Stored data
Start of Block
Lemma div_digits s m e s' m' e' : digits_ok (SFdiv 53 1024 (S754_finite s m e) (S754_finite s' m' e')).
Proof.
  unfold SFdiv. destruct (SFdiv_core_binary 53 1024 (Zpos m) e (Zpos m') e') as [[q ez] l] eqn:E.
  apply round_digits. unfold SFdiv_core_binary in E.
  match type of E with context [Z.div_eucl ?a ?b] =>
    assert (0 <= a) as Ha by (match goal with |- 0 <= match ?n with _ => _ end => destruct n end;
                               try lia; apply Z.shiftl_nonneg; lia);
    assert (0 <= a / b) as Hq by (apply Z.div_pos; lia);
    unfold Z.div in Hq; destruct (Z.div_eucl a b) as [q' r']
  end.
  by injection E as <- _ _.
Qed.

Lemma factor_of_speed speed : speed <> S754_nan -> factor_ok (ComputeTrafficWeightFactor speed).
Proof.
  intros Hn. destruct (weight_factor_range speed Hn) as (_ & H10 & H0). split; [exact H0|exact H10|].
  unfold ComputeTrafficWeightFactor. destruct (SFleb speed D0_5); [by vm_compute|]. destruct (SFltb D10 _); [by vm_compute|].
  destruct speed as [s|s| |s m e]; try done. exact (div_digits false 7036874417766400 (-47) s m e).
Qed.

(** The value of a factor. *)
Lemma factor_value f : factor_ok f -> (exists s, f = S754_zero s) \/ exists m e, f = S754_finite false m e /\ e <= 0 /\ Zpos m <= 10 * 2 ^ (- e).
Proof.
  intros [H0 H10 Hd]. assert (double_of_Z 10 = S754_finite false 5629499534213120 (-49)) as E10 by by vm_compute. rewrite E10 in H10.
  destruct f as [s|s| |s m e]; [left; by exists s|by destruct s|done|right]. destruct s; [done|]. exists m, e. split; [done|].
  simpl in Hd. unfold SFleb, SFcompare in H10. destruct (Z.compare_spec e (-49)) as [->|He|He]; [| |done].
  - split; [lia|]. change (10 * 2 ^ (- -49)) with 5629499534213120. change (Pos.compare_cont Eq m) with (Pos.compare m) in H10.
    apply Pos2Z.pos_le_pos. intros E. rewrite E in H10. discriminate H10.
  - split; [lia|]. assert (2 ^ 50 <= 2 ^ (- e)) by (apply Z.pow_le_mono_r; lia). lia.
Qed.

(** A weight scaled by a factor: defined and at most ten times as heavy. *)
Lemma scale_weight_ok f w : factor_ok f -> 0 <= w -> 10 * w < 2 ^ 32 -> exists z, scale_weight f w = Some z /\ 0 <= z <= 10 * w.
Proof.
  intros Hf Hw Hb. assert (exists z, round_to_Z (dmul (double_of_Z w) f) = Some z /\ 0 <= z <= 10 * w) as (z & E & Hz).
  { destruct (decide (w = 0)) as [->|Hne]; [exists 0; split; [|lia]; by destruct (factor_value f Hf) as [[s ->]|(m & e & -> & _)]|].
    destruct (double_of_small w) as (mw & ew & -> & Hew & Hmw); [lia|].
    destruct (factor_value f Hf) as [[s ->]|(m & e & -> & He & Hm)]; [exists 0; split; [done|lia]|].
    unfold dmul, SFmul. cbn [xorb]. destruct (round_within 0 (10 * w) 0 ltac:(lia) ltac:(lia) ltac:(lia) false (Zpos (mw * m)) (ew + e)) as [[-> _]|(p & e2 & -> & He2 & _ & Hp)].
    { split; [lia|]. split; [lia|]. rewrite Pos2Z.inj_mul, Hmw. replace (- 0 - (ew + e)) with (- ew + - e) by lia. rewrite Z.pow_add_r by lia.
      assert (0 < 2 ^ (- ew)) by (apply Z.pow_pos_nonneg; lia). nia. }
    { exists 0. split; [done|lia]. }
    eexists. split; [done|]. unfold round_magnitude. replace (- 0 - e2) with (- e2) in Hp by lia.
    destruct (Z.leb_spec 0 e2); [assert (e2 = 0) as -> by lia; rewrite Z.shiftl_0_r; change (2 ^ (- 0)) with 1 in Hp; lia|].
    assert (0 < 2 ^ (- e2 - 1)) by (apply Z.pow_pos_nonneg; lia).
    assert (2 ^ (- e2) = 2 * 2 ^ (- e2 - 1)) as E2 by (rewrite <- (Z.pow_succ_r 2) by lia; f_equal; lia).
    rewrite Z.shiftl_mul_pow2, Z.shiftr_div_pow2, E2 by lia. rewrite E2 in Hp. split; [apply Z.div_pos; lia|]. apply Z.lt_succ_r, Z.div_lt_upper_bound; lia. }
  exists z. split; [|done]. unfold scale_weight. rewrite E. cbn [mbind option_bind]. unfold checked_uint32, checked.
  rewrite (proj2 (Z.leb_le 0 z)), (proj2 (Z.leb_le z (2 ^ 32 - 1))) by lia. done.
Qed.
End of Block
Retype, exactly and in full, the lines above from the one containing "unfold SFdiv. destruct" through the one containing "intros Hf Hw".

  unfold SFdiv. destruct (SFdiv_core_binary 53 1024 (Zpos m) e (Zpos m') e') as [[q ez] l] eqn:E.
  apply round_digits. unfold SFdiv_core_binary in E.
  match type of E with context [Z.div_eucl ?a ?b] =>
    assert (0 <= a) as Ha by (match goal with |- 0 <= match ?n with _ => _ end => destruct n end;
                               try lia; apply Z.shiftl_nonneg; lia);
    assert (0 <= a / b) as Hq by (apply Z.div_pos; lia);
    unfold Z.div in Hq; destruct (Z.div_eucl a b) as [q' r']
  end.
  by injection E as <- _ _.
Qed.

Lemma factor_of_speed speed : speed <> S754_nan -> factor_ok (ComputeTrafficWeightFactor speed).
Proof.
  intros Hn. destruct (weight_factor_range speed Hn) as (_ & H10 & H0). split; [exact H0|exact H10|].
  unfold ComputeTrafficWeightFactor. destruct (SFleb speed D0_5); [by vm_compute|]. destruct (SFltb D10 _); [by vm_compute|].
  destruct speed as [s|s| |s m e]; try done. exact (div_digits false 7036874417766400 (-47) s m e).
Qed.

(** The value of a factor. *)
Lemma factor_value f : factor_ok f -> (exists s, f = S754_zero s) \/ exists m e, f = S754_finite false m e /\ e <= 0 /\ Zpos m <= 10 * 2 ^ (- e).
Proof.
  intros [H0 H10 Hd]. assert (double_of_Z 10 = S754_finite false 5629499534213120 (-49)) as E10 by by vm_compute. rewrite E10 in H10.
  destruct f as [s|s| |s m e]; [left; by exists s|by destruct s|done|right]. destruct s; [done|]. exists m, e. split; [done|].
  simpl in Hd. unfold SFleb, SFcompare in H10. destruct (Z.compare_spec e (-49)) as [->|He|He]; [| |done].
  - split; [lia|]. change (10 * 2 ^ (- -49)) with 5629499534213120. change (Pos.compare_cont Eq m) with (Pos.compare m) in H10.
    apply Pos2Z.pos_le_pos. intros E. rewrite E in H10. discriminate H10.
  - split; [lia|]. assert (2 ^ 50 <= 2 ^ (- e)) by (apply Z.pow_le_mono_r; lia). lia.
Qed.

(** A weight scaled by a factor: defined and at most ten times as heavy. *)
Lemma scale_weight_ok f w : factor_ok f -> 0 <= w -> 10 * w < 2 ^ 32 -> exists z, scale_weight f w = Some z /\ 0 <= z <= 10 * w.
Proof.
  intros Hf Hw Hb. assert (exists z, round_to_Z (dmul (double_of_Z w) f) = Some z /\ 0 <= z <= 10 * w) as (z & E & Hz).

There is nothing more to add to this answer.